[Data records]
"""

(* ===== verification/DeviceClient.v ===== *)
(** * The device client

    [src/tools/qnova_device_client.c]: the request from the command line, one
    exchange with the daemon, and the response printed. The shared state of the
    program is what it has printed so far. *)

From Stdlib Require Import ZArith Lia ZifyBool Ascii String SpecFloat.
From stdpp Require Import base list numbers strings.
From S2P Require Import Prelude.
From S2P Require Import Sys.
From S2P Require Import DeviceIO.
From S2P Require Import Float64.
From S2P Require Import Protocol.
From S2P Require Import Wire.
From S2P Require Import Outcome.
From S2P Require Import CString.
From S2P Require Import Console.
From S2P Require Import Numerals.
Import Device.
Open Scope Z_scope.

(** ** Printing from a program with system calls *)

Definition screen : Type := list (line double).

Definition print_lines (l : list (line double)) : Sys.prog screen unit := crit (λ o, Some (tt, o ++ l)).

(** Goes on with what the console program gives, or returns its status. *)
Definition after_console {A} (m : console double A) (k : A → Sys.prog screen Z) : Sys.prog screen Z :=
  match m with
  | Outcome.Done (o, Value a) => _ ← print_lines o; k a
  | Outcome.Done (o, Exit n) => _ ← print_lines o; mret n
  | Outcome.Undef => Undefined
  | Outcome.NoFuel => Spin
  end.

(** ** The command line *)

Definition parse_unsigned (text : string) (maximum : Z) (label : string) : console double Z :=
  let invalid := _ ← eprintf "ERROR: invalid %s: %s\n" [AStr label; AStr text]; exit 1 in
  if (head_char (skip_spaces text) =? "-")%char then invalid
  else
    let r := strtoull true text in
    if st_range r || negb (bool_decide (st_end r = Some EmptyString)) || (maximum <? st_value r)
    then invalid else mret (st_value r).

Definition request_with (command qubits shots seed : Z) : Request :=
  {| req_magic := REQUEST_MAGIC; req_version := PROTOCOL_VERSION; req_command := command;
     req_qubits := qubits; req_shots := shots; req_seed := seed |}.

(** The socket's path and the request. [argv] is without the program's name. *)
Definition parse_request (name : string) (argv : list string) : console double (string * Request) :=
  match argv with
  | option :: socket_path :: command :: operands =>
      if negb (option =? "--socket")%string then
        _ ← eprintf "USAGE:\n  %s --socket PATH status\n  %s --socket PATH run-ghz QUBITS SHOTS SEED\n" [AStr name; AStr name];
        exit 1
      else if (command =? "status")%string then
        match operands with
        | [] => mret (socket_path, request_with COMMAND_STATUS 0 0 0)
        | _ => _ ← eprintf "ERROR: status takes no arguments\n" []; exit 1
        end
      else if (command =? "run-ghz")%string then
        match operands with
        | [q; s; r] =>
            qubits ← parse_unsigned q MAX_QUBITS "qubit count";
            shots ← parse_unsigned s MAX_SHOTS "shot count";
            seed ← parse_unsigned r UINT64_MAX "seed";
            mret (socket_path, request_with COMMAND_RUN_GHZ (u32 qubits) (u32 shots) seed)
        | _ => _ ← eprintf "ERROR: run-ghz requires QUBITS SHOTS SEED\n" []; exit 1
        end
      else _ ← eprintf "ERROR: unknown command: %s\n" [AStr command]; exit 1
  | _ =>
      _ ← eprintf "USAGE:\n  %s --socket PATH status\n  %s --socket PATH run-ghz QUBITS SHOTS SEED\n" [AStr name; AStr name];
      exit 1
  end.

(** ** The response *)

Definition flagged (flags flag : Z) (yes : string) : string :=
  if negb (Z.land flags flag =? 0) then yes else "UNKNOWN".

(** The lines [print_response] prints. *)
Definition print_response (r : Response) : list (line double) := [
  Out (Print "DEVICE=qcpu0\n" []);
  Out (Print "TYPE=SOFTWARE_VIRTUAL_QCPU\n" []);
  Out (Print "HOST=CLASSICAL_CPU\n" []);
  Out (Print "PHYSICAL_QPU_PRESENT=%s\n" [AStr (flagged (rsp_flags r) FLAG_PHYSICAL_QPU_ABSENT "NO")]);
  Out (Print "Q0_ORDER=%s\n" [AStr (flagged (rsp_flags r) FLAG_Q0_MOST_SIGNIFICANT "MOST_SIGNIFICANT")]);
  Out (Print "QUBITS=%u\n" [AInt (rsp_qubits r)]);
  Out (Print "BASIS_STATES=%llu\n" [AInt (rsp_basis_states r)]);
  Out (Print "SHOTS=%llu\n" [AInt (rsp_shots r)]);
  Out (Print "MEASURED_STATE=%llu\n" [AInt (rsp_measured_state r)]);
  Out (Print "INVALID_RESULTS=%llu\n" [AInt (rsp_invalid_results r)]);
  Out (Print "NORM=%.12f\n" [ADbl (rsp_norm r)]);
  Out (Print "STATUS_CODE=%u\n" [AInt (rsp_status r)]);
  Out (Print "STATUS=%s\n" [AStr (if rsp_status r =? STATUS_OK then "PASS" else "FAIL")])
].

(** ** The exchange *)

(** [fprintf(stderr, "%s\n", ...)] for a failed transfer. *)
Definition report (io_status : QCPUDeviceIOStatus) (timeout failed : string) : Sys.prog screen unit :=
  print_lines [Err (Print "%s\n" [AStr (if decide (io_status = IO_TIMEOUT) then timeout else failed)])].

(** [main] after the command line. [junk] and the buffers are the local
    variables before they are set. *)
Definition exchange (fuel : nat) (errno : Z) (junk : Response) (request_wire response_wire : list Z)
    (socket_path : string) (request : Request) : Sys.prog screen Z :=
  '(status, wire) ← Sys.defined (qcpu_device_encode_request (Some request_wire) (Some request));
  if negb (status =? STATUS_OK) then
    _ ← print_lines [Err (Print "ERROR: request encoding failed\n" [])]; mret 1
  else
  '(file_descriptor, errno) ←
    qcpu_device_connect_unix fuel errno (Some (string_bytes socket_path)) IO_TIMEOUT_MS;
  if file_descriptor <? 0 then
    _ ← print_lines (if file_descriptor =? io_status_value IO_TIMEOUT
              then [Err (Print "ERROR: connection timeout\n" [])] else [Perror "connect"]);
    mret 1
  else
  io_status ← qcpu_device_write_all fuel file_descriptor wire (Z.of_nat REQUEST_WIRE_SIZE) IO_TIMEOUT_MS false;
  if decide (io_status ≠ IO_OK) then
    _ ← report io_status "ERROR: request write timeout" "ERROR: request write failed";
    _ ← call (Close file_descriptor);
    mret 1
  else
  shut ← call (Shutdown file_descriptor SHUT_WR);
  if negb shut then
    _ ← print_lines [Perror "shutdown"];
    _ ← call (Close file_descriptor);
    mret 1
  else
  '(io_status, wire) ←
    qcpu_device_read_all fuel file_descriptor (Some response_wire) (Z.of_nat RESPONSE_WIRE_SIZE) IO_TIMEOUT_MS false;
  if decide (io_status ≠ IO_OK) then
    _ ← report io_status "ERROR: response read timeout" "ERROR: response read failed";
    _ ← call (Close file_descriptor);
    mret 1
  else
  _ ← call (Close file_descriptor);
  '(status, response) ← Sys.defined (qcpu_device_decode_response (Some junk) wire (Z.of_nat RESPONSE_WIRE_SIZE));
  if negb (status =? STATUS_OK) then
    _ ← print_lines [Err (Print "ERROR: invalid response packet\n" [])]; mret 1
  else
  response ← Sys.defined response;
  _ ← print_lines (print_response response);
  mret (if rsp_status response =? STATUS_OK then 0 else 1).

Definition main (fuel : nat) (errno : Z) (junk : Response) (request_wire response_wire : list Z)
    (name : string) (argv : list string) : Sys.prog screen Z :=
  after_console (parse_request name argv)
    (λ '(socket_path, request), exchange fuel errno junk request_wire response_wire socket_path request).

"""

§ Work task
Copy the lines of the entries above that mention "double".

§ Result of the exercise
Definition screen : Type := list (line double).
Definition print_lines (l : list (line double)) : Sys.prog screen unit := crit (λ o, Some (tt, o ++ l)).
Definition after_console {A} (m : console double A) (k : A → Sys.prog screen Z) : Sys.prog screen Z :=
Definition parse_unsigned (text : string) (maximum : Z) (label : string) : console double Z :=
Definition parse_request (name : string) (argv : list string) : console double (string * Request) :=
Definition print_response (r : Response) : list (line double) := [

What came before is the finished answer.